* Task data *
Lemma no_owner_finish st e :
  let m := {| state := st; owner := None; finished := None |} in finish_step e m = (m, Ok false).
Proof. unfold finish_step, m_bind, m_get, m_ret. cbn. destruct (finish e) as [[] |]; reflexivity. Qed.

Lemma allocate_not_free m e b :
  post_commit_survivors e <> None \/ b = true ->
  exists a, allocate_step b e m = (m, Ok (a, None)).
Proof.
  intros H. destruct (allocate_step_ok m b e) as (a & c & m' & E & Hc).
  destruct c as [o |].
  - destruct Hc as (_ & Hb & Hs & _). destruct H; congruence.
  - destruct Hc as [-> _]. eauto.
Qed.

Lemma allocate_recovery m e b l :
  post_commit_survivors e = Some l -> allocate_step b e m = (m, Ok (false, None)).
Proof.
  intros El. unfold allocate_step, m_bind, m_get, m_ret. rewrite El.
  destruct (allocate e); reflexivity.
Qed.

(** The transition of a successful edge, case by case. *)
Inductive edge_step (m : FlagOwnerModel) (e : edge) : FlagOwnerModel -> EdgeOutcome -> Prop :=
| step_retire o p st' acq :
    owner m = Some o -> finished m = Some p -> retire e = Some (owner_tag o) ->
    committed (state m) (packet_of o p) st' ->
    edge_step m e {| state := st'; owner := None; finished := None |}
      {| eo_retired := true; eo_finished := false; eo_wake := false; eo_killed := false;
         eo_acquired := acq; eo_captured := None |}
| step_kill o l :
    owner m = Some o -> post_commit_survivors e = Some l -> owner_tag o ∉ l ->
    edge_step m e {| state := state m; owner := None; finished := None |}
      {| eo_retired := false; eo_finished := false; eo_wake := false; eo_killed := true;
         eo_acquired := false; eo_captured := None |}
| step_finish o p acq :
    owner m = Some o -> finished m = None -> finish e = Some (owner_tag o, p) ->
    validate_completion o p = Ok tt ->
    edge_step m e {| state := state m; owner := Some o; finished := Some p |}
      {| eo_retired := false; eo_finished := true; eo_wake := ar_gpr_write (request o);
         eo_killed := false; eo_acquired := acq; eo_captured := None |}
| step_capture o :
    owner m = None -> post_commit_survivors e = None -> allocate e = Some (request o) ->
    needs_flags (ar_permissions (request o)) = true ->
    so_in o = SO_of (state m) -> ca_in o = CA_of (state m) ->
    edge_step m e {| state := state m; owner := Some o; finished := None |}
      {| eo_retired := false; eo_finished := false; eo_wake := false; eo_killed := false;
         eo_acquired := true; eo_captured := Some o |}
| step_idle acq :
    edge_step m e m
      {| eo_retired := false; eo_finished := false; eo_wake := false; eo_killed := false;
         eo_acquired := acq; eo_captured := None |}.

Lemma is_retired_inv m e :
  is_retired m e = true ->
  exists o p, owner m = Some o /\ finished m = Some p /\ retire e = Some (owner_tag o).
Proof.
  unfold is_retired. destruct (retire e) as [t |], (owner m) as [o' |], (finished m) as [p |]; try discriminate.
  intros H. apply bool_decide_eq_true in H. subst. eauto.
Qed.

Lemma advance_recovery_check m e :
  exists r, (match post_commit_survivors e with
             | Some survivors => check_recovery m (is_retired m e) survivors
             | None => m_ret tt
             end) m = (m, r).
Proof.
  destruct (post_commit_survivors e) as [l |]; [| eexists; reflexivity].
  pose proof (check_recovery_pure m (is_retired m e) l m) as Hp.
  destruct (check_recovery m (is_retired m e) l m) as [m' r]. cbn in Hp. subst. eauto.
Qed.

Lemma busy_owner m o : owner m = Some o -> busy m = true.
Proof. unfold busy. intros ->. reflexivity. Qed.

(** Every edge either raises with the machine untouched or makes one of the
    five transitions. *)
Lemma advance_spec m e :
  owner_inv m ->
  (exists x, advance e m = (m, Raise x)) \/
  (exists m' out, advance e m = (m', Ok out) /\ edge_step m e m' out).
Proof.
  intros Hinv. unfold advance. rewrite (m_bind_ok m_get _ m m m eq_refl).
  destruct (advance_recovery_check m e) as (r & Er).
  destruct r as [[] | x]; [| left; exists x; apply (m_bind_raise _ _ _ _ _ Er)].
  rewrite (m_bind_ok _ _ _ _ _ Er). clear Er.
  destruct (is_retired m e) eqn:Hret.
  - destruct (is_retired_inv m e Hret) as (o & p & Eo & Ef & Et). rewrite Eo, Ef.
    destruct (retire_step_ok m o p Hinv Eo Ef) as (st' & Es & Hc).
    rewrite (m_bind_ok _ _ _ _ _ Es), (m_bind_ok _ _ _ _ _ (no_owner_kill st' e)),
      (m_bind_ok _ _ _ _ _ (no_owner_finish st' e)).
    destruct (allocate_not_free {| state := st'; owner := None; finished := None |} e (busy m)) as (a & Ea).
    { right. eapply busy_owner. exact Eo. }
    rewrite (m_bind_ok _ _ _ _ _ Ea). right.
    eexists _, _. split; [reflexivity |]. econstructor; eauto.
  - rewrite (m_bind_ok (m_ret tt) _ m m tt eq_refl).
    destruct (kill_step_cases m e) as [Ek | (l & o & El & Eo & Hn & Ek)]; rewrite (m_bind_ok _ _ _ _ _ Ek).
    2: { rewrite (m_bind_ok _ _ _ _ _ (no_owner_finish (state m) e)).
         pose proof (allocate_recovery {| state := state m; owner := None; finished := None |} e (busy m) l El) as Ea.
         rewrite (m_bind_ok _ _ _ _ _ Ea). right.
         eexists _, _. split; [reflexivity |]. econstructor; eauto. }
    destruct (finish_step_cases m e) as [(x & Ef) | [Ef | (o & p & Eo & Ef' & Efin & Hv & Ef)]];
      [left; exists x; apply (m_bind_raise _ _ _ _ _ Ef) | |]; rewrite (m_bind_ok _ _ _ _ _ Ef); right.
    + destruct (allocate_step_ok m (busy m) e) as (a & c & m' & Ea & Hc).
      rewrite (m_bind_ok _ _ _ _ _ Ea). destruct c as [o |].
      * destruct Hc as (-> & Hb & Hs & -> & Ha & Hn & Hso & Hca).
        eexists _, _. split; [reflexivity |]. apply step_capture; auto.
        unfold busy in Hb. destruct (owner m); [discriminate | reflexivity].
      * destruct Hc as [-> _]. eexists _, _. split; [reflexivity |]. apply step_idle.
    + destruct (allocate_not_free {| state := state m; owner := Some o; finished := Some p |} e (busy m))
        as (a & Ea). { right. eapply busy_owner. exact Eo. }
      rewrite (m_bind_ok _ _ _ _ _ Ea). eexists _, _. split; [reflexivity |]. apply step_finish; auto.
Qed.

--

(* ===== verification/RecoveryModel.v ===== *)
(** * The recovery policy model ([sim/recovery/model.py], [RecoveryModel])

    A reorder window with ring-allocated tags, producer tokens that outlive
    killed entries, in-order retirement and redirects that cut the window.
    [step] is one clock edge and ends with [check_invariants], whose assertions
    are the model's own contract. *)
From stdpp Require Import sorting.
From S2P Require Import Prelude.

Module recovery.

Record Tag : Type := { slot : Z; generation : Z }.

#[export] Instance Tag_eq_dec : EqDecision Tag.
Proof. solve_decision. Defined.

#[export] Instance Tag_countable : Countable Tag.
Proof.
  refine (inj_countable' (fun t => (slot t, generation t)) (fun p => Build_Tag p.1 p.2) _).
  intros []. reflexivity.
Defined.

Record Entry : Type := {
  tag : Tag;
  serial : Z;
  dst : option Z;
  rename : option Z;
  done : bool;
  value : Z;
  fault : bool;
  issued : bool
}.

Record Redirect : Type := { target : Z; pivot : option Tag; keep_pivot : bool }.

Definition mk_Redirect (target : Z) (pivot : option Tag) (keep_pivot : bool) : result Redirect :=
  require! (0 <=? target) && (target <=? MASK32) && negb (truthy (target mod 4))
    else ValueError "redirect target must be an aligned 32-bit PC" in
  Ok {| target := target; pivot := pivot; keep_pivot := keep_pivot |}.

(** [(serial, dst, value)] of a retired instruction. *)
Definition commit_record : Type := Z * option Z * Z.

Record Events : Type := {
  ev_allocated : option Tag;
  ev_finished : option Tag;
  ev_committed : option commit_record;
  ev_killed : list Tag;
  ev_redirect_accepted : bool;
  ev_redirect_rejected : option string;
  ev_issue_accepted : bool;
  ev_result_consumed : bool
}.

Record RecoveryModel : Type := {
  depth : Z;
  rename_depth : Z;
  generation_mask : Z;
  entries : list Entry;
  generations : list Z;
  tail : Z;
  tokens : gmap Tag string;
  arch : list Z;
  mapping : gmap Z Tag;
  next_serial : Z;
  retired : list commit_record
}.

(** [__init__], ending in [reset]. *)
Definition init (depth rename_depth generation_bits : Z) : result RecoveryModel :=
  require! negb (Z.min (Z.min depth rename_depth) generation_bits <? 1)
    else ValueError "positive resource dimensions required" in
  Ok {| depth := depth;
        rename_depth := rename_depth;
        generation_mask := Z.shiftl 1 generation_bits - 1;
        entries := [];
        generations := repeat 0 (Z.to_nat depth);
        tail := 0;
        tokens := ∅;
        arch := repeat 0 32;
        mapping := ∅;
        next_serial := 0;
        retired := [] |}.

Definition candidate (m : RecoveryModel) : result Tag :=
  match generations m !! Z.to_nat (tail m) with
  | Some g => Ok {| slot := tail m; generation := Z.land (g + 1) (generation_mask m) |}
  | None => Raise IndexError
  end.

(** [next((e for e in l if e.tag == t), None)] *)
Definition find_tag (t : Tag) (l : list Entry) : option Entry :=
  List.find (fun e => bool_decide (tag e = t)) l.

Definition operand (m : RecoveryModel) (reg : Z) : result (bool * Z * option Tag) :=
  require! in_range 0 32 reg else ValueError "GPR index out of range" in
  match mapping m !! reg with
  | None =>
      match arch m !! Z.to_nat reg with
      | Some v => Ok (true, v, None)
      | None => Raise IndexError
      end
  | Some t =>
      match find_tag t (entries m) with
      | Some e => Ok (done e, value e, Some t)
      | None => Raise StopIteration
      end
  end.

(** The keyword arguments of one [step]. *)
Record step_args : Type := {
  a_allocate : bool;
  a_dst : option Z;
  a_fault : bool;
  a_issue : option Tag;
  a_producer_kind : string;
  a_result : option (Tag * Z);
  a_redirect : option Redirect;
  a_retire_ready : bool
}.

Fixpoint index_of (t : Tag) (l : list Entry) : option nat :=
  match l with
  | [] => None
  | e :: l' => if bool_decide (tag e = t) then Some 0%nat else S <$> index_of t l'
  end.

* Exercise directions *
Scan the data for the word "slot" and copy every line where it shows up.

* Finished exercise *
Record Tag : Type := { slot : Z; generation : Z }.
  refine (inj_countable' (fun t => (slot t, generation t)) (fun p => Build_Tag p.1 p.2) _).
  | Some g => Ok {| slot := tail m; generation := Z.land (g + 1) (generation_mask m) |}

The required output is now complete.